Allergic or Intolerant to Food?
Helps you establish whether you are reacting to food due to an allergy or an intolerance and provides you with all the details you need with a simple table.
Hereditary Fructose Intolerance (HFI) is a rare genetic disorder of fructose metabolism due to a deficiency of the enzyme, aldolase B that finishes the conversion of partially converted fructose (fructose-1-phosphate) into glucose. Fructose is the sugar found in fruit.
Hereditary Fructose Intolerance (HFI) should not be confused with Fructose Malabsorption. They are two different conditions but with some similar symptoms. In HFI fructose is not properly metabolised once inside our blood. This is due to a deficiency of an enzyme called aldolase B produced by the liver.
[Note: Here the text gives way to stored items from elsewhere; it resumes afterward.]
(** X1. Whatever the arguments and the state, a guard throws nothing but a
    newly built error object, and throwing it is all it does: for
    [requireOwnership] an OwnershipError with its fixed name and message or
    a TypeError, for [validateUser] a UserValidationError with its fixed
    name and message or a TypeError, and for [handle404] a
    DocumentNotFoundError with its fixed name and message, never a
    TypeError. *)
Theorem guards_throw_only_their_errors :
  ∀ req res v : value,
    raises_only
      (λ o, o = error_object OwnershipError "OwnershipError"
                  "The provided token does not match the owner of this document"
            ∨ o = Instance TypeError ∅)
      (requireOwnership req res) ∧
    raises_only
      (λ o, o = error_object UserValidationError "UserValidationError"
                  "The provided token does not match the current user ID"
            ∨ o = Instance TypeError ∅)
      (validateUser req res) ∧
    raises_only
      (λ o, o = error_object DocumentNotFoundError "DocumentNotFoundError"
                  "The provided ID doesn't match any documents")
      (handle404 v).
Proof.
  intros req res v. split; [|split].
  - apply (raises_only_comparison _ "user" "owner").
    eapply raises_only_throw_new, new_OwnershipError.
  - apply (raises_only_comparison _ "user" "_id").
    eapply raises_only_throw_new, new_UserValidationError.
  - unfold handle404. apply raises_only_if; [|apply raises_only_ret].
    eapply raises_only_throw_new, new_DocumentNotFoundError.
Qed.
(** ** More on the statistics *)

(** X18.  The counts of the dashboard are consistent: each "done" count
    lies between 0 and the size of its column, and the total is the sum of
    the three column sizes. *)
Theorem stats_counts (dailyKey monthlyKey : string) (gs : list Goal.t) :
  0 ≤ dailyDone (stats dailyKey monthlyKey gs) ≤ Array_length (goalsOfType daily gs)
  ∧ 0 ≤ monthlyDone (stats dailyKey monthlyKey gs)
      ≤ Array_length (goalsOfType monthly gs)
  ∧ 0 ≤ anytimeDone (stats dailyKey monthlyKey gs)
      ≤ Array_length (goalsOfType anytime gs)
  ∧ totalGoals (stats dailyKey monthlyKey gs)
    = Array_length (goalsOfType daily gs) + Array_length (goalsOfType monthly gs)
      + Array_length (goalsOfType anytime gs).
Proof.
  assert (Hle : ∀ (f : Goal.t → bool) (l : list Goal.t),
            0 ≤ Array_length (List.filter f l) ≤ Array_length l).
  { intros f l. unfold Array_length. split; [lia |].
    apply Nat2Z.inj_le, List.filter_length_le. }
  unfold stats. simpl. repeat split; try apply Hle.
  symmetry. apply goalsOfType_lengths.
Qed.

Lemma percent_full (t : Z) : 0 < t < 2 ^ 44 → Double.percent t t = 100.
Proof.
  intros [Hpos Hlt].
  destruct (percent_rounds t t ltac:(lia) Hpos) as [_ Hexact].
  rewrite Hexact.
  - unfold round_exact. symmetry. apply (Z.div_unique _ _ 100 t); lia.
  - unfold halfway. replace (2 * (100 * t)) with (0 + 100 * (2 * t)) by lia.
    rewrite Z.mod_add by lia. rewrite Z.mod_0_l by lia. lia.
Qed.

(** X19.  With fewer than 2^32 goals and at least one, the completion rate
    is 100 when every goal is complete for the current period of its type,
    and 0 when none is. *)
Theorem completionRate_extremes (dailyKey monthlyKey : string) (gs : list Goal.t) :
  gs ≠ [] →
  Array_length gs < 2 ^ 32 →
  (totalComplete dailyKey monthlyKey gs = Array_length gs →
     completionRate (stats dailyKey monthlyKey gs) = 100)
  ∧ (totalComplete dailyKey monthlyKey gs = 0 →
     completionRate (stats dailyKey monthlyKey gs) = 0).
Proof.
  intros Hne Hlen.
  assert (Hpos : 0 < Array_length gs).
  { destruct gs; [done |]. unfold Array_length. simpl length. lia. }
  assert (Hsmall : Array_length gs < 2 ^ 44).
  { eapply Z.lt_trans; [exact Hlen | reflexivity]. }
  rewrite stats_completionRate.
  destruct (Z.eqb_spec (Array_length gs) 0) as [| _]; [lia |]. simpl.
  split; intros ->.
  - apply percent_full. lia.
  - apply percent_zero. lia.
Qed.

Lemma completionRate_extremes_witness :
  completionRate (stats "2026-01-05" "2026-01" (mixedGoals "2026-01-05" 3 0)) = 100
  ∧ completionRate (stats "2026-01-05" "2026-01" (mixedGoals "2026-01-05" 0 3)) = 0.
Proof.
  split.
  - apply (proj1 (completionRate_extremes "2026-01-05" "2026-01"
                    (mixedGoals "2026-01-05" 3 0) ltac:(discriminate) eq_refl)).
    reflexivity.
  - apply (proj2 (completionRate_extremes "2026-01-05" "2026-01"
                    (mixedGoals "2026-01-05" 0 3) ltac:(discriminate) eq_refl)).
    reflexivity.
Defined.

(** ** More on the card *)

(** X20.  The card agrees with itself, for a positive target and a count
    from 0 to below 2^44: the percentage shown lies between 0 and 100, a
    complete goal shows 100 percent, and a goal with no check-in shows 0
    percent, is not complete and has its decrement button disabled. *)
Theorem GoalCard_consistent (goal : Goal.t) (periodKey : string) (tgt : Z) :
  getTargetForGoal goal = Some tgt →
  0 < tgt →
  0 ≤ getCountForPeriod goal periodKey < 2 ^ 44 →
  (∃ pct : Z, progressBar (GoalCard goal periodKey) = Some pct ∧ 0 ≤ pct ≤ 100)
  ∧ (isComplete (GoalCard goal periodKey) = true →
     progressBar (GoalCard goal periodKey) = Some 100)
  ∧ (getCountForPeriod goal periodKey = 0 →
     progressBar (GoalCard goal periodKey) = Some 0
     ∧ isComplete (GoalCard goal periodKey) = false
     ∧ decrementDisabled (GoalCard goal periodKey) = true).
Proof.
  intros Htarget Htgt Hcount.
  destruct (GoalCard_progress goal periodKey tgt Htarget) as [_ Hbar].
  assert (Hcomplete : isComplete (GoalCard goal periodKey)
                      = (tgt <=? getCountForPeriod goal periodKey)).
  { unfold GoalCard, isGoalComplete. simpl. rewrite Htarget. simpl.
    by destruct (Z.eqb_spec tgt 0); [lia |]. }
  set (c := getCountForPeriod goal periodKey) in *.
  destruct (percent_rounds c tgt Hcount Htgt) as [[Hlo Hhi] Hexact].
  split; [| split].
  - eexists. split; [exact Hbar |]. split; [| lia].
    assert (HK : 0 ≤ round_exact (100 * c) tgt).
    { unfold round_exact. apply Z.div_pos; lia. }
    destruct (Z.eq_dec (round_exact (100 * c) tgt) 0) as [HK0 | HKne]; [| lia].
    rewrite Hexact; [lia |].
    unfold halfway. intros Hhalf.
    assert (Hsmall : 2 * (100 * c) + tgt < 2 * tgt).
    { unfold round_exact in HK0. apply Z.div_small_iff in HK0; lia. }
    rewrite Z.mod_small in Hhalf by lia. lia.
  - rewrite Hcomplete, Hbar. intros Hle%Z.leb_le. f_equal.
    assert (HK : 100 ≤ round_exact (100 * c) tgt).
    { unfold round_exact. apply Z.div_le_lower_bound; lia. }
    destruct (Z.eq_dec (round_exact (100 * c) tgt) 100) as [HK100 | HKne]; [| lia].
    rewrite Hexact; [lia |].
    unfold halfway. intros Hhalf.
    unfold round_exact in HK100.
    pose proof (Z.div_mod (2 * (100 * c) + tgt) (2 * tgt) ltac:(lia)) as Hdm.
    pose proof (Z.mod_pos_bound (2 * (100 * c) + tgt) (2 * tgt) ltac:(lia)) as Hm.
    pose proof (Z.div_mod (2 * (100 * c)) (2 * tgt) ltac:(lia)) as Hdm'.
    rewrite Hhalf in Hdm'. rewrite HK100 in Hdm.
    assert (Hq : 100 ≤ 2 * (100 * c) / (2 * tgt)).
    { apply Z.div_le_lower_bound; lia. }
    nia.
  - intros Hzero. rewrite Hcomplete, Hbar. unfold GoalCard. simpl. fold c.
    rewrite Hzero. rewrite percent_zero by done.
    split; [reflexivity |]. split; [apply Z.leb_gt; lia | reflexivity].
Qed.

Lemma GoalCard_consistent_witness :
  progressBar (GoalCard walk "2026-01-05") = Some 0.
Proof.
  apply (proj2 (proj2 (GoalCard_consistent walk "2026-01-05" 4 eq_refl ltac:(lia)
                         ltac:(by vm_compute)))).
  reflexivity.
Defined.

(** ** More on the period keys *)

Lemma string_app_length (s t : string) :
  String.length (s +:+ t) = (String.length s + String.length t)%nat.
Proof. induction s as [|c s IH]; simpl; [done | by rewrite IH]. Qed.

Lemma string_app_inj_tail (s1 s2 t1 t2 : string) :
  String.length t1 = String.length t2 →
  s1 +:+ t1 = s2 +:+ t2 → s1 = s2 ∧ t1 = t2.
Proof.
  intros Hlen. revert s2. induction s1 as [|c s1 IH]; intros [|d s2] Heq; simpl in *.
  - done.
  - apply (f_equal String.length) in Heq.
    rewrite ?string_app_length in Heq. simpl in Heq.
    rewrite ?string_app_length in Heq. lia.
  - apply (f_equal String.length) in Heq.
    rewrite ?string_app_length in Heq. simpl in Heq.
    rewrite ?string_app_length in Heq. lia.
  - injection Heq as -> Heq. destruct (IH _ Heq) as [-> ->]. done.
Qed.

Lemma below_100 (P : Z → bool) :
  forallb P (range 0 100) = true → ∀ v : Z, 0 ≤ v ≤ 99 → P v = true.
Proof.
  intros Hall v Hv. apply (proj1 (forallb_forall _ _) Hall).
  unfold range. apply in_map_iff. exists (Z.to_nat v). split; [lia |].
  apply in_seq. lia.
Qed.

Lemma pad_length (v : Z) : 0 ≤ v ≤ 99 → String.length (pad v) = 2%nat.
Proof.
  intros Hv.
  apply Nat.eqb_eq.
  apply (below_100 (λ v, Nat.eqb (String.length (pad v)) 2)); [| exact Hv].
  by vm_compute.
Qed.

Lemma pad_inj (a b : Z) : 0 ≤ a ≤ 99 → 0 ≤ b ≤ 99 → pad a = pad b → a = b.
Proof.
  intros Ha Hb Heq.
  assert (Hall : forallb
            (λ a, forallb (λ b, implb (String.eqb (pad a) (pad b)) (a =? b))
                    (range 0 100)) (range 0 100) = true) by (by vm_compute).
  pose proof (below_100 _ Hall a Ha) as Hrow. cbv beta in Hrow.
  pose proof (below_100 _ Hrow b Hb) as Hcell. cbv beta in Hcell.
  rewrite Heq, String.eqb_refl in Hcell. by apply Z.eqb_eq.
Qed.

Lemma period_keys_inj (d1 d2 : Date) :
  calendarFields d1 → calendarFields d2 →
  (formatDateKey d1 = formatDateKey d2 → d1 = d2)
  ∧ (formatMonthKey d1 = formatMonthKey d2 →
     getFullYear d1 = getFullYear d2 ∧ getMonth d1 = getMonth d2).
Proof.
  intros [Hm1 Hd1] [Hm2 Hd2].
  destruct d1 as [y1 m1 day1], d2 as [y2 m2 day2]. simpl in *.
  pose proof (pad_length (m1 + 1) ltac:(lia)) as Hlm1.
  pose proof (pad_length (m2 + 1) ltac:(lia)) as Hlm2.
  pose proof (pad_length day1 ltac:(lia)) as Hld1.
  pose proof (pad_length day2 ltac:(lia)) as Hld2.
  unfold formatDateKey, formatMonthKey, String_of_number. simpl.
  split.
  - intros Heq.
    apply string_app_inj_tail in Heq as [Hy Htail].
    2:{ rewrite !string_app_length, Hlm1, Hlm2, Hld1, Hld2. reflexivity. }
    injection Htail as Htail.
    change (pad (m1 + 1) +:+ "-" +:+ pad day1 = pad (m2 + 1) +:+ "-" +:+ pad day2)
      in Htail.
    apply string_app_inj_tail in Htail as [Hm Hday].
    2:{ rewrite !string_app_length, Hld1, Hld2. reflexivity. }
    injection Hday as Hday. change (pad day1 = pad day2) in Hday.
    apply (inj pretty) in Hy. apply pad_inj in Hm; [| lia..].
    apply pad_inj in Hday; [| lia..].
    f_equal; lia.
  - intros Heq.
    apply string_app_inj_tail in Heq as [Hy Htail].
    2:{ rewrite !string_app_length, Hlm1, Hlm2. reflexivity. }
    injection Htail as Hm. change (pad (m1 + 1) = pad (m2 + 1)) in Hm.
    apply (inj pretty) in Hy. apply pad_inj in Hm; [| lia..].
    split; lia.
Qed.


(** X21.  On calendar dates the period keys tell the periods apart: two
    dates with the same daily key are the same day, two dates with the
    same monthly key are in the same month of the same year, and the key
    of an anytime goal does not depend on the date. *)
Theorem period_keys_injective (d1 d2 : Date) :
  calendarFields d1 → calendarFields d2 →
  (getPeriodKey daily d1 = getPeriodKey daily d2 → d1 = d2)
  ∧ (getPeriodKey monthly d1 = getPeriodKey monthly d2 →
     getFullYear d1 = getFullYear d2 ∧ getMonth d1 = getMonth d2)
  ∧ getPeriodKey anytime d1 = getPeriodKey anytime d2.
Proof.
  intros H1 H2. destruct (period_keys_inj d1 d2 H1 H2) as [Hday Hmonth].
  split; [exact Hday |]. split; [exact Hmonth | reflexivity].
Qed.

Lemma period_keys_injective_witness : mkDate 2026 0 5 = jan5.
Proof.
  apply (proj1 (period_keys_injective (mkDate 2026 0 5) jan5
                  ltac:(unfold calendarFields; simpl; lia)
                  ltac:(unfold calendarFields; simpl; lia))).
  reflexivity.
Defined.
Normally, once fructose is absorbed mentioned enzyme transforms fructose into glucose, the sugar our body utilises to burn energy (like fuel of a car). Untransformed fructose remains in the blood stream and collected in the liver and kidney causing severe hypoglycaemia (low sugar levels) following ingestion of fructose.
Clinical symptoms include severe abdominal pain, vomiting, and hypoglycemia following ingestion of fructose or other sugars metabolized through fructose-1-phosphate. Prolonged fructose ingestion in infants leads ultimately to hepatic and/or renal failure and death. Patients develop a strong distaste for sweet food, and can avoid a recurrence of symptoms chronic course of the disease by remaining on a fructose free diet.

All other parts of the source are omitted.